Proverbs On Ruling Your Spirit
SPEAKER_00And we're going to start by reading Proverbs 1632. It says this whoever is slow to anger is better than the mighty, and he who rules his spirit than he who takes a city. There's plenty of places in the Bible where it talks about being in control. If you think of the fruits of the spirit, right? In Galatians 5, Paul talks about self-control being a fruit of the spirit. And even in Ephesians 6, Paul is talking to parents on how to parent, and he says, Fathers, do not provoke your children to anger.
Meekness Means A Tamed War Horse
SPEAKER_00There's plenty of places throughout all of Scripture where it talks about our ability to be in control of our emotions. Now this Greek word that we saw in Matthew 5 for meek is this word praios. And in the first century, this wasn't a word used for cowards. Again, when we looked at the meet the myth of meekness yesterday, we we talked about how being meek in our culture a lot of times is being equated to weak. And that isn't what this word was actually used as. It was a military term used to describe a tamed war horse. A horse by nature is just a nervous and skittish animal. However, a war horse was comp uh was trained to ride straight into the chaos of battle. I mean arrows flying, swords clashing, and yet this horse was to be remained completely under the command of its rider. It possessed immense physical power, but that power had to be submitted to the one that is holding the reins, otherwise, the horse is really useless at that point. And true meekness, we we talked about in the sermon. True meekness is exactly that. We said it was this power under control. We talked about you may be able to win the fight, but that doesn't mean you even have to fight.

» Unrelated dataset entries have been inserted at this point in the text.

Lemma document_removeClass e c w :
  valid_token c = true ->
  document (removeClass e c w) = remove_class e c (document w).
Proof. intros Hv. unfold removeClass. by destruct e; rewrite ?Hv. Qed.

Lemma same_but_document_refl w : same_but_document w w.
Proof. by unfold same_but_document. Qed.

Lemma same_but_document_trans w1 w2 w3 :
  same_but_document w1 w2 -> same_but_document w2 w3 -> same_but_document w1 w3.
Proof. unfold same_but_document. intuition congruence. Qed.

Lemma rest_addClass e c w :
  valid_token c = true -> same_but_document w (addClass e c w).
Proof. intros Hv. unfold addClass. by destruct e; rewrite ?Hv. Qed.

Lemma rest_removeClass e c w :
  valid_token c = true -> same_but_document w (removeClass e c w).
Proof. intros Hv. unfold removeClass. by destruct e; rewrite ?Hv. Qed.

Lemma has_class_addClass e c w j d :
  valid_token c = true ->
  has_class (document (addClass e c w)) j d =
  has_class (document w) j d
  || bool_decide (e = Some j ∧ c = d ∧ (j < length (document w))%nat).
Proof. intros Hv. by rewrite document_addClass, has_class_add. Qed.

Lemma has_class_removeClass e c w j d :
  valid_token c = true ->
  has_class (document (removeClass e c w)) j d =
  has_class (document w) j d && negb (bool_decide (e = Some j ∧ c = d)).
Proof. intros Hv. by rewrite document_removeClass, has_class_remove. Qed.

Lemma length_addClass e c w :
  length (document (addClass e c w)) = length (document w).
Proof.
  unfold addClass. destruct e; [|done]. destruct (valid_token c); [|done].
  apply length_set_classes.
Qed.

Lemma length_removeClass e c w :
  length (document (removeClass e c w)) = length (document w).
Proof.
  unfold removeClass. destruct e; [|done]. destruct (valid_token c); [|done].
  apply length_set_classes.
Qed.

Lemma skeleton_addClass e c w :
  skeleton (document (addClass e c w)) = skeleton (document w).
Proof.
  unfold addClass. destruct e; [|done]. destruct (valid_token c); [|done].
  apply skeleton_set_classes.
Qed.

Lemma skeleton_removeClass e c w :
  skeleton (document (removeClass e c w)) = skeleton (document w).
Proof.
  unfold removeClass. destruct e; [|done]. destruct (valid_token c); [|done].
  apply skeleton_set_classes.
Qed.

(** *** Selectors on the page *)

Lemma elem_of_querySelectorAll doc sel j :
  j ∈ querySelectorAll doc sel ↔ (j < length doc)%nat ∧ Dom.matches doc sel j = true.
Proof.
  unfold querySelectorAll. rewrite list_elem_of_filter, elem_of_seq. intuition lia.
Qed.

Lemma querySelector_simple doc sel :
  Dom.querySelector doc (Simple sel) = Navigation.querySelector doc sel.
Proof. done. Qed.

Lemma matches_class doc c i :
  Navigation.matches doc (ClassSelector c) i = has_class doc i c.
Proof. done. Qed.

Lemma querySelector_class_stable doc doc' c :
  length doc = length doc' ->
  (∀ i, has_class doc' i c = has_class doc i c) ->
  Navigation.querySelector doc' (ClassSelector c) =
  Navigation.querySelector doc (ClassSelector c).
Proof. intros Hlen Hc. by apply querySelector_ext. Qed.

Lemma safeQuerySelector_lt w sel i :
  safeQuerySelector w (Simple sel) = Some i -> (i < length (document w))%nat.
Proof.
  unfold safeQuerySelector. rewrite querySelector_simple. intros Hq.
  by apply querySelector_Some in Hq as (? & _).
Qed.

(** *** The layers *)

Lemma has_class_switchLayers_other n a reverse w j d :
  d ∉ layer_classes ->
  has_class (document (switchLayers n a reverse w)) j d = has_class (document w) j d.
Proof.
  intros Hd. unfold layer_classes in Hd.
  rewrite !not_elem_of_cons in Hd. destruct Hd as (H1 & H2 & H3 & _).
  unfold switchLayers. destruct n as [n|], a as [a|]; try done.
  destruct reverse.
  all: repeat first [rewrite has_class_removeClass by done
                    |rewrite has_class_addClass by done].
  all: rewrite !(bool_decide_eq_false_2 (_ ∧ CONFIG.NOT_ACTIVE_LAYER = d))
         by (intros [_ ?]; congruence).
  all: rewrite !(bool_decide_eq_false_2 (_ ∧ CONFIG.ACTIVE_LAYER = d))
         by (intros [_ ?]; congruence).
  all: rewrite ?(bool_decide_eq_false_2 (_ ∧ CONFIG.OPACITY_0 = d))
         by (intros [_ ?]; congruence).
  all: rewrite ?(bool_decide_eq_false_2 (_ ∧ CONFIG.NOT_ACTIVE_LAYER = d ∧ _))
         by (intros (_ & ? & _); congruence).
  all: rewrite ?(bool_decide_eq_false_2 (_ ∧ CONFIG.ACTIVE_LAYER = d ∧ _))
         by (intros (_ & ? & _); congruence).
  all: rewrite ?(bool_decide_eq_false_2 (_ ∧ CONFIG.OPACITY_0 = d ∧ _))
         by (intros (_ & ? & _); congruence).
  all: cbn [negb]; by rewrite ?andb_true_r, ?orb_false_r.
Qed.

Lemma length_switchLayers n a reverse w :
  length (document (switchLayers n a reverse w)) = length (document w).
Proof.
  unfold switchLayers. destruct n, a; try done. destruct reverse.
  all: by rewrite ?length_removeClass, ?length_addClass, ?length_removeClass,
         ?length_addClass, ?length_removeClass, ?length_addClass.
Qed.

Lemma skeleton_switchLayers n a reverse w :
  skeleton (document (switchLayers n a reverse w)) = skeleton (document w).
Proof.
  unfold switchLayers. destruct n, a; try done. destruct reverse.
  all: by rewrite ?skeleton_removeClass, ?skeleton_addClass, ?skeleton_removeClass,
         ?skeleton_addClass, ?skeleton_removeClass, ?skeleton_addClass.
Qed.

Lemma rest_switchLayers n a reverse w :
  same_but_document w (switchLayers n a reverse w).
Proof.
  unfold switchLayers. destruct n, a; try apply same_but_document_refl.
  destruct reverse.
  all: repeat (eapply same_but_document_trans;
               [|first [apply rest_removeClass | apply rest_addClass]; done]).
  all: apply same_but_document_refl.
Qed.

Lemma has_class_lt doc j d : has_class doc j d = true -> (j < length doc)%nat.
Proof.
  unfold has_class. destruct (_ !! j) eqn:Hj; [|done].
  intros _. by eapply lookup_lt_Some.
Qed.

(** *** Projects *)

Lemma has_class_removeClass_each l c w j d :
  valid_token c = true ->
  has_class (document (removeClass_each l c w)) j d =
  has_class (document w) j d && negb (bool_decide (j ∈ l ∧ c = d)).
Proof.
  intros Hv. unfold removeClass_each. revert w.
  induction l as [|x l IH]; intros w.
  - cbn [foldl]. rewrite bool_decide_eq_false_2; [by rewrite andb_true_r|].
    intros [Hin _]. by apply elem_of_nil in Hin.
  - cbn [foldl]. rewrite IH, has_class_removeClass by done.
    rewrite <- andb_assoc. f_equal. rewrite <- negb_orb. f_equal.
    rewrite <- bool_decide_or. apply bool_decide_ext.
    rewrite elem_of_cons. split.
    + intros [([= ->] & ?)|[? ?]]; (split; [|done]); [by left|by right].
    + intros [[->|?] ?]; [left|right]; done.
Qed.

The Flats Boat Lesson On Restraint
SPEAKER_00Think about when I navigate a flats boat through a shallow, tricky channel. Although my engine is powerful enough to push that boat wherever I need it to go, if I just hammer the throttle, I'm gonna wind up hitting the ground and I'm gonna wind up tearing things out. I'm gonna tear the engine off. I'm gonna damage the bottom of my boat. I'm gonna possibly sink it. You have to know when to use the power and when not. See, real skill isn't showing off all that horsepower. It's having the restraint to only apply the exact amount of power necessary for the situation. Meekness doesn't mean you lack strength. It doesn't make you weak. It just means that your strength is perfectly bridled by the power of the Holy Spirit. Again, it's knowing when to fight, not whether or not you can fight.
Challenge Your Outbursts And Control
SPEAKER_00And so our challenge today is we often excuse our outburst, our argumentative nature, or our need to take control as simply being strong. Or we say things like, I'm just standing my ground. I'm just standing, and I'm not saying that there's not times for that. But true biblical strength isn't measured by can you exert all of your force and power on someone? It's measured by restraint. It's measured by our ability to pull back to act like Jesus. And our challenge today is we need to look at our own lives and go, where is our power running wild? Where are we exerting more power than we should? Where are we using our strength or our intellect or our volume to run over others?
Action Step And Closing Prayer Prompt
SPEAKER_00And then our action step today is to identify one specific relationship or an environment that you tend to just lay the hammer down. Pray for the discipline of a war horse in that specific area today. Maybe it's your marriage, maybe it's your parenting, maybe it's at work or wherever it is. Ask the Holy Spirit to take the reins of your reactions so that your strength becomes a tool for peace rather than a weapon of pride. Well, we can't wait to see you tomorrow. We love you, and I hope you have a great Tuesday.